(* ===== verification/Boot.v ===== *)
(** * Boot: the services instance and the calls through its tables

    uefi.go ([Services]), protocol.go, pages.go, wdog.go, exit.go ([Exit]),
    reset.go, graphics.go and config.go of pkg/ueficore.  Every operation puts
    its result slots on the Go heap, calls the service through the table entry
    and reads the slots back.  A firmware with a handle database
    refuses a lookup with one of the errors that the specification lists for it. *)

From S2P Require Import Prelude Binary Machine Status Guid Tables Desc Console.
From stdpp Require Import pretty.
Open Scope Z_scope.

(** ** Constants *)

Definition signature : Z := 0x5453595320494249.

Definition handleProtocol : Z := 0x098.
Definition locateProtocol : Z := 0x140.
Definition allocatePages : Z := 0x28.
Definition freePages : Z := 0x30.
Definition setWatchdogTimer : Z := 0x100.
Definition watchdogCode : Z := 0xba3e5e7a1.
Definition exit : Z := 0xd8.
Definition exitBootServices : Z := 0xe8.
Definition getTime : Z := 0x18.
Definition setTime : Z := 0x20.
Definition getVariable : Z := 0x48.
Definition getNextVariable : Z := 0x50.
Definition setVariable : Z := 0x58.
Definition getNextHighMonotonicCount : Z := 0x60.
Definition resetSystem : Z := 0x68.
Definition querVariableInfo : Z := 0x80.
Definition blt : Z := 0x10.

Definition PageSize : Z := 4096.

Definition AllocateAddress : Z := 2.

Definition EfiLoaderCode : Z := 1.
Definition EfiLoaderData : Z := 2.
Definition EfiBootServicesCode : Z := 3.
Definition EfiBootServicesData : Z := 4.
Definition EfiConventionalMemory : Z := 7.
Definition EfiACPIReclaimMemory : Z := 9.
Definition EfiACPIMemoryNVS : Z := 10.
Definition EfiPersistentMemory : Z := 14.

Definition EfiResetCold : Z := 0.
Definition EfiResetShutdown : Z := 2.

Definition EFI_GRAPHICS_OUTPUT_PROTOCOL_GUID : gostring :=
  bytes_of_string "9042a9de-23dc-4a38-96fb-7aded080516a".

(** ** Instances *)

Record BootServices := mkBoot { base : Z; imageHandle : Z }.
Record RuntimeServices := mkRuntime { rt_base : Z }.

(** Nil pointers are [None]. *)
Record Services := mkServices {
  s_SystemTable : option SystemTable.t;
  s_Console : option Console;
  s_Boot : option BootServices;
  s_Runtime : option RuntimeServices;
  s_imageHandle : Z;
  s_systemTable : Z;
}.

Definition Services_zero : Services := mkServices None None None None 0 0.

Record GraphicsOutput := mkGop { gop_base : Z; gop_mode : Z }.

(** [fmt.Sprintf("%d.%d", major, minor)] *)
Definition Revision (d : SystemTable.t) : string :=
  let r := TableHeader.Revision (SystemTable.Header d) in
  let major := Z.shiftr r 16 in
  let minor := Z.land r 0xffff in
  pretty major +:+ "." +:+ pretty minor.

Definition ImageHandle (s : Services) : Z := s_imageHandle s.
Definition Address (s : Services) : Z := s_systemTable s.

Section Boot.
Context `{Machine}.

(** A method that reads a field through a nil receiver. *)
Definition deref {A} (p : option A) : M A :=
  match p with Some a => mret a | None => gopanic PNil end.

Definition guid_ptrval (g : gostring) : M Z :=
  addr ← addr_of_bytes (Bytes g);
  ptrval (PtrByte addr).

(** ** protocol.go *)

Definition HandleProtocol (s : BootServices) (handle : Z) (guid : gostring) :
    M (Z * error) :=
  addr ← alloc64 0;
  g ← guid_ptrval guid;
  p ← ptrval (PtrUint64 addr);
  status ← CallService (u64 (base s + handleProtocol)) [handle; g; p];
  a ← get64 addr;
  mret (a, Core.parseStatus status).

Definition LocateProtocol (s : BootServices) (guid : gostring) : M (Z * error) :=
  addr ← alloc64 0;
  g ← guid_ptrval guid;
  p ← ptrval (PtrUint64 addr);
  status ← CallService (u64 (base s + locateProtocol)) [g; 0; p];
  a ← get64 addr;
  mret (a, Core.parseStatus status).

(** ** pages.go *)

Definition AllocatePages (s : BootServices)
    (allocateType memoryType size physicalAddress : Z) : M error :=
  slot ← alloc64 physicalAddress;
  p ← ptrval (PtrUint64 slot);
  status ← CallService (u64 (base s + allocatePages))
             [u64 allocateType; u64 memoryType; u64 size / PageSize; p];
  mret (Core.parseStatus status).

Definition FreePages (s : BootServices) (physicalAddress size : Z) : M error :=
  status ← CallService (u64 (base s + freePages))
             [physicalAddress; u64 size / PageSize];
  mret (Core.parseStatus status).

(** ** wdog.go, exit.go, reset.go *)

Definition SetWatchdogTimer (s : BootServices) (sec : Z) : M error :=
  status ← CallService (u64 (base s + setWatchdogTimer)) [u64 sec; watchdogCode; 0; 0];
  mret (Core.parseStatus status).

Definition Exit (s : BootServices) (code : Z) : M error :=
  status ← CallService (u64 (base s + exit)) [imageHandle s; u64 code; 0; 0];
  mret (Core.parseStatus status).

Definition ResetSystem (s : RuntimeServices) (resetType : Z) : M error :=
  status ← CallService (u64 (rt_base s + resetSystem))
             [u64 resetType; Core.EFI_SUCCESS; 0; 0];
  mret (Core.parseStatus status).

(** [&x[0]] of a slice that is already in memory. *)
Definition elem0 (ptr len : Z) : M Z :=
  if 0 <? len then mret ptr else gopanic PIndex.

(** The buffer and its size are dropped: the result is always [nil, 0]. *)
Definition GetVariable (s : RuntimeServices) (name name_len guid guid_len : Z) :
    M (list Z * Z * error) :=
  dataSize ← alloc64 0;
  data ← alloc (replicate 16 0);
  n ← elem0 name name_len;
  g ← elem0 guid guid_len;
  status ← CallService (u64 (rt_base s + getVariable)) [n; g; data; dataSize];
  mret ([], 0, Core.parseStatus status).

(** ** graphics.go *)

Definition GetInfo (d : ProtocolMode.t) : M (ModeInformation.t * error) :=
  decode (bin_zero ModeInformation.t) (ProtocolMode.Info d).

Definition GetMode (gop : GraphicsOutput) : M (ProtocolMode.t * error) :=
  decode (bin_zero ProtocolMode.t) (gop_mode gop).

------------

_YOUR OBJECTIVE_
Everything from the first line of the records above to the line containing "and reads the", inclusive, should be repeated exactly; leave out the rest.

_ANSWER AREA_
(* ===== verification/Boot.v ===== *)
(** * Boot: the services instance and the calls through its tables

    uefi.go ([Services]), protocol.go, pages.go, wdog.go, exit.go ([Exit]),
    reset.go, graphics.go and config.go of pkg/ueficore.  Every operation puts
    its result slots on the Go heap, calls the service through the table entry
    and reads the slots back.  A firmware with a handle database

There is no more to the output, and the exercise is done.